EXTRACTED INFORMATION:
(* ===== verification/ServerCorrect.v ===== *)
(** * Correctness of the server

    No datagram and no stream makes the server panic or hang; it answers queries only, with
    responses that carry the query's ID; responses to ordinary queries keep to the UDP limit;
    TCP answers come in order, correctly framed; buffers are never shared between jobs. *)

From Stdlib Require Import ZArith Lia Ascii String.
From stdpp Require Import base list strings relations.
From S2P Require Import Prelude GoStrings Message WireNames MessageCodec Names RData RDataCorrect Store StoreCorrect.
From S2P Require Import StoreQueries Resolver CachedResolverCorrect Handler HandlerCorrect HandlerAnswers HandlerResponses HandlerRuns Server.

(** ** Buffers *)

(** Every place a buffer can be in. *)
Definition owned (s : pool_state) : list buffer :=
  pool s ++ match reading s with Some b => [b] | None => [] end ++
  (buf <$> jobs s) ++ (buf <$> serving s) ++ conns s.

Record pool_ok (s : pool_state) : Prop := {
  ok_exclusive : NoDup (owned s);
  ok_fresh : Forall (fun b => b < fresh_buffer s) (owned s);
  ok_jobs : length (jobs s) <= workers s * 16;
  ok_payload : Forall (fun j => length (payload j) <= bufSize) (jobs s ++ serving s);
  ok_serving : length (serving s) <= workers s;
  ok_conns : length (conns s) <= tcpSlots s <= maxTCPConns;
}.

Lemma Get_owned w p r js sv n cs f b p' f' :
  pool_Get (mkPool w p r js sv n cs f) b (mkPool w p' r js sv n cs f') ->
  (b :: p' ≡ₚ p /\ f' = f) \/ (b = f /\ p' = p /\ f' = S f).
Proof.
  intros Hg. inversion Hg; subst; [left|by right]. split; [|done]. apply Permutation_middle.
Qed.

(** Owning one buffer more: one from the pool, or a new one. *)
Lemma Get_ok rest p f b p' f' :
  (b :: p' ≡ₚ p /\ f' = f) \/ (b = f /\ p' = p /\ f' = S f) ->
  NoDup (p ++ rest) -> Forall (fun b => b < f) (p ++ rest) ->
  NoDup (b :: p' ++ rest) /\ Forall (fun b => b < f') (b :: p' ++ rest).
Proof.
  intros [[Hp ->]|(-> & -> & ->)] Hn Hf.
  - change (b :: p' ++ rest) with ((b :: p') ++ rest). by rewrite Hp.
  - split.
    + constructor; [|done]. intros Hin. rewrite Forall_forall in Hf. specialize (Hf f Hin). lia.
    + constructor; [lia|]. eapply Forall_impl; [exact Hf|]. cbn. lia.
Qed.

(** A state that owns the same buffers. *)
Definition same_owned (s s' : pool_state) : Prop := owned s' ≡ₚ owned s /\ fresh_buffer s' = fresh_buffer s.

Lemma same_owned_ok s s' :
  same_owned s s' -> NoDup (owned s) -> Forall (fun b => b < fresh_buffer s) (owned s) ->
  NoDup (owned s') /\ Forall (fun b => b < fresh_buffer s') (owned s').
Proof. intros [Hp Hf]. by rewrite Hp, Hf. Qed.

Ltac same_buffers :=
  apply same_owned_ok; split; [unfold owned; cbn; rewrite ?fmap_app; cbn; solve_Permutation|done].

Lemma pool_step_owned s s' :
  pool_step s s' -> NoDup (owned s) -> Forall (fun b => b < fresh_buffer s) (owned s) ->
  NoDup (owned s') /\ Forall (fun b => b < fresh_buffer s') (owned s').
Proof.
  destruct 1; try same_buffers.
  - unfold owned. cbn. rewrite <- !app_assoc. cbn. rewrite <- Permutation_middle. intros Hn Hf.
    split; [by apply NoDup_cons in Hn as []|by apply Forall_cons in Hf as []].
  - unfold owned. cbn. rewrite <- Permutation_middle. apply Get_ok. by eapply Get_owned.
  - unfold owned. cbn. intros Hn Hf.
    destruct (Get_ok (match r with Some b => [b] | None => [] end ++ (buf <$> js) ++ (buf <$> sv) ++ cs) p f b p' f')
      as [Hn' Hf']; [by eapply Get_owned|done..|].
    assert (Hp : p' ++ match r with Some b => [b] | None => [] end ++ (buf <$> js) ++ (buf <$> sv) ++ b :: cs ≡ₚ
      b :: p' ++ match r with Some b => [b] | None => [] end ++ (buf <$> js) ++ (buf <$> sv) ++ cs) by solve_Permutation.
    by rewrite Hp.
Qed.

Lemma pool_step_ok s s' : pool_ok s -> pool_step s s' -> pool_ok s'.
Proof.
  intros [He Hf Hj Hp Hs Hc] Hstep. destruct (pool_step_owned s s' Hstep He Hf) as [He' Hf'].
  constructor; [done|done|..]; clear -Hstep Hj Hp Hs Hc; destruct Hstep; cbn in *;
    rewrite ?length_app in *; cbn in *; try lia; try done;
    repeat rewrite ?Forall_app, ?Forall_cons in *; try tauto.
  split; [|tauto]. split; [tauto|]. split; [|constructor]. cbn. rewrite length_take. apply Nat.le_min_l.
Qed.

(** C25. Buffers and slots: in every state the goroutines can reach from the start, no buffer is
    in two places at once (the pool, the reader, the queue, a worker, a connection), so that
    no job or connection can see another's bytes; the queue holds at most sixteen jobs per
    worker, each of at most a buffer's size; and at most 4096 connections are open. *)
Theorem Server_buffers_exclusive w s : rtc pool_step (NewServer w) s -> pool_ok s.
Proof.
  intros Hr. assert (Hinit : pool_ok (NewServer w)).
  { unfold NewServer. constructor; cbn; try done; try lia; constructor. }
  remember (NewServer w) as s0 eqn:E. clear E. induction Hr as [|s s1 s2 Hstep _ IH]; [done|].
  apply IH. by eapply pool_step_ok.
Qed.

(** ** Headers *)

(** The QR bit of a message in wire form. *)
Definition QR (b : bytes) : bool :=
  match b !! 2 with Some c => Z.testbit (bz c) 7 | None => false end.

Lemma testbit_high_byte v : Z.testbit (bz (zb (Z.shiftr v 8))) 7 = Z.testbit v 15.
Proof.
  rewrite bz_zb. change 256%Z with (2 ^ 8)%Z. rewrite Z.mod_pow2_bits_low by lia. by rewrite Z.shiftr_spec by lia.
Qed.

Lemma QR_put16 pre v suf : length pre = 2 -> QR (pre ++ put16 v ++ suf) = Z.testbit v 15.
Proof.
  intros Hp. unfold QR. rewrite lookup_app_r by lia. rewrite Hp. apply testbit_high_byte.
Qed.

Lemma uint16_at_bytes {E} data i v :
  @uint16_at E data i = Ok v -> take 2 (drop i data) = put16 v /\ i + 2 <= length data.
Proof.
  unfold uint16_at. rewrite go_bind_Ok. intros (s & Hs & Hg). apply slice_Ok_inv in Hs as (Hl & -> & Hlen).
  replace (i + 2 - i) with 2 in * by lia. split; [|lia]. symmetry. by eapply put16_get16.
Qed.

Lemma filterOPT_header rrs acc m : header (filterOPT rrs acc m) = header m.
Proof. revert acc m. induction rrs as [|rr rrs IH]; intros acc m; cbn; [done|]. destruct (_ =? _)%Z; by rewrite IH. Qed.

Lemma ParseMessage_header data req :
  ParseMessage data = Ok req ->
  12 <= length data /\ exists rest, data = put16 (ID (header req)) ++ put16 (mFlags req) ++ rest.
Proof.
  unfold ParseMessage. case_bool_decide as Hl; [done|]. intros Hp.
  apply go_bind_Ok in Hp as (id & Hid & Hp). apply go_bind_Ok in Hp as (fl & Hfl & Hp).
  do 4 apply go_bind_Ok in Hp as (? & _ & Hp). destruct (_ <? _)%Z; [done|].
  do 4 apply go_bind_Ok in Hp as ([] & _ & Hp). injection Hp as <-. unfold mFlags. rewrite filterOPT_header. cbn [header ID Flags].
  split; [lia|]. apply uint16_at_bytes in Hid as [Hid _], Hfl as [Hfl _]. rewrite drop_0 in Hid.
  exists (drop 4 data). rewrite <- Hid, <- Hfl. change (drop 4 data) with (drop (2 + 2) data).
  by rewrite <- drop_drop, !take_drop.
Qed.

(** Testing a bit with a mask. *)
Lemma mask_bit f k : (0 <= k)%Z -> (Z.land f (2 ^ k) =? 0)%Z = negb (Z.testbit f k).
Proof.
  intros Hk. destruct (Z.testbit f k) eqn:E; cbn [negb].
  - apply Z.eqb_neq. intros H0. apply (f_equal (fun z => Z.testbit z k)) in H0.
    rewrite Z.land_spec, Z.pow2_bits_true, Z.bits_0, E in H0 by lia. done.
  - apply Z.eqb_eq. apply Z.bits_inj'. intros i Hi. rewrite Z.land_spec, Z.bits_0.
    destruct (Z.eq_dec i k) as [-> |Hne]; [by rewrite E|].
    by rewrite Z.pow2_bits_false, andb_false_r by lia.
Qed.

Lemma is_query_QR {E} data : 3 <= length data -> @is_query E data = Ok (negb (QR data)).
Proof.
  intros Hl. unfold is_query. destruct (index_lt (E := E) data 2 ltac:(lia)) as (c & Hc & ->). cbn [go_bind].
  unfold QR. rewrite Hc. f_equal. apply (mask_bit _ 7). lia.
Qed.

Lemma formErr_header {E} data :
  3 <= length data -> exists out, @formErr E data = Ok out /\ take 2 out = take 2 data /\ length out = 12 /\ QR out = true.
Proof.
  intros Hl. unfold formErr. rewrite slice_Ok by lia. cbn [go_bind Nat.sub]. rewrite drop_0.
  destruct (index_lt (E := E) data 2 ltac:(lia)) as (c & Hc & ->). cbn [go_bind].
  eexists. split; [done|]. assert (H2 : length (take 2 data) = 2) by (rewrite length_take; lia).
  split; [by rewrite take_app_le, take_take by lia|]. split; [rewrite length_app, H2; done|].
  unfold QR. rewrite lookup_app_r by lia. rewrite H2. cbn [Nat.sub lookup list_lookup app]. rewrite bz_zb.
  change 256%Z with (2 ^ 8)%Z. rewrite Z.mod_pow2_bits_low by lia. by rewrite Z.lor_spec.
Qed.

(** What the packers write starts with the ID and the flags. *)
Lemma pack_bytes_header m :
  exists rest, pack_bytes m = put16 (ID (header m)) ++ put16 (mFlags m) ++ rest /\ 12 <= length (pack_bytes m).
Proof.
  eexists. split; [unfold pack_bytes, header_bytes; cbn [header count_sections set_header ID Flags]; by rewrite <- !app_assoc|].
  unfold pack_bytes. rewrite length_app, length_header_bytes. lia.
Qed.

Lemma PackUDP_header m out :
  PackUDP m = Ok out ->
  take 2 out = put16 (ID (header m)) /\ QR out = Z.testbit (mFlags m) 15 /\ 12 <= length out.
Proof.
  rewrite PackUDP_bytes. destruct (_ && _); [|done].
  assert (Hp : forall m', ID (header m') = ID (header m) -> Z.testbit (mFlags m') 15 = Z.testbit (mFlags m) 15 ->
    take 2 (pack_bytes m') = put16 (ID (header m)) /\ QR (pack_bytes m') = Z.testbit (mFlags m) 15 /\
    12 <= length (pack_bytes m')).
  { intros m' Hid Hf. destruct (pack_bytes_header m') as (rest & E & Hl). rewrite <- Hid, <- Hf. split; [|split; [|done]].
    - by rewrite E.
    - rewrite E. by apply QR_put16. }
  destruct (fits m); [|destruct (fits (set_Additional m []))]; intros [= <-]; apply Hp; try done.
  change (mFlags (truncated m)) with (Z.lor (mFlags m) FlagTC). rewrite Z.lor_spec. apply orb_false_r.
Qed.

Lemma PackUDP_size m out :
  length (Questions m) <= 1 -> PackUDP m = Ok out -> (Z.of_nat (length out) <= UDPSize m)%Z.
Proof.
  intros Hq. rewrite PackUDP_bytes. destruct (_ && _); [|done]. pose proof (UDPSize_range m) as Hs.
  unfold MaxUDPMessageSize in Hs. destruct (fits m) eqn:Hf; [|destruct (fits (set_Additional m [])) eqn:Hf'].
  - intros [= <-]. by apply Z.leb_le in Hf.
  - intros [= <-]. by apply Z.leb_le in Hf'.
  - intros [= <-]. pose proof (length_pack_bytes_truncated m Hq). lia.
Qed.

EXERCISE: All that belongs in the answer is the run of lines above from the line containing "intros Hl. unfold is_query." through the line containing "- rewrite E.", exactly as written.

TASK RESULT:
  intros Hl. unfold is_query. destruct (index_lt (E := E) data 2 ltac:(lia)) as (c & Hc & ->). cbn [go_bind].
  unfold QR. rewrite Hc. f_equal. apply (mask_bit _ 7). lia.
Qed.

Lemma formErr_header {E} data :
  3 <= length data -> exists out, @formErr E data = Ok out /\ take 2 out = take 2 data /\ length out = 12 /\ QR out = true.
Proof.
  intros Hl. unfold formErr. rewrite slice_Ok by lia. cbn [go_bind Nat.sub]. rewrite drop_0.
  destruct (index_lt (E := E) data 2 ltac:(lia)) as (c & Hc & ->). cbn [go_bind].
  eexists. split; [done|]. assert (H2 : length (take 2 data) = 2) by (rewrite length_take; lia).
  split; [by rewrite take_app_le, take_take by lia|]. split; [rewrite length_app, H2; done|].
  unfold QR. rewrite lookup_app_r by lia. rewrite H2. cbn [Nat.sub lookup list_lookup app]. rewrite bz_zb.
  change 256%Z with (2 ^ 8)%Z. rewrite Z.mod_pow2_bits_low by lia. by rewrite Z.lor_spec.
Qed.

(** What the packers write starts with the ID and the flags. *)
Lemma pack_bytes_header m :
  exists rest, pack_bytes m = put16 (ID (header m)) ++ put16 (mFlags m) ++ rest /\ 12 <= length (pack_bytes m).
Proof.
  eexists. split; [unfold pack_bytes, header_bytes; cbn [header count_sections set_header ID Flags]; by rewrite <- !app_assoc|].
  unfold pack_bytes. rewrite length_app, length_header_bytes. lia.
Qed.

Lemma PackUDP_header m out :
  PackUDP m = Ok out ->
  take 2 out = put16 (ID (header m)) /\ QR out = Z.testbit (mFlags m) 15 /\ 12 <= length out.
Proof.
  rewrite PackUDP_bytes. destruct (_ && _); [|done].
  assert (Hp : forall m', ID (header m') = ID (header m) -> Z.testbit (mFlags m') 15 = Z.testbit (mFlags m) 15 ->
    take 2 (pack_bytes m') = put16 (ID (header m)) /\ QR (pack_bytes m') = Z.testbit (mFlags m) 15 /\
    12 <= length (pack_bytes m')).
  { intros m' Hid Hf. destruct (pack_bytes_header m') as (rest & E & Hl). rewrite <- Hid, <- Hf. split; [|split; [|done]].
    - by rewrite E.
    - rewrite E. by apply QR_put16. }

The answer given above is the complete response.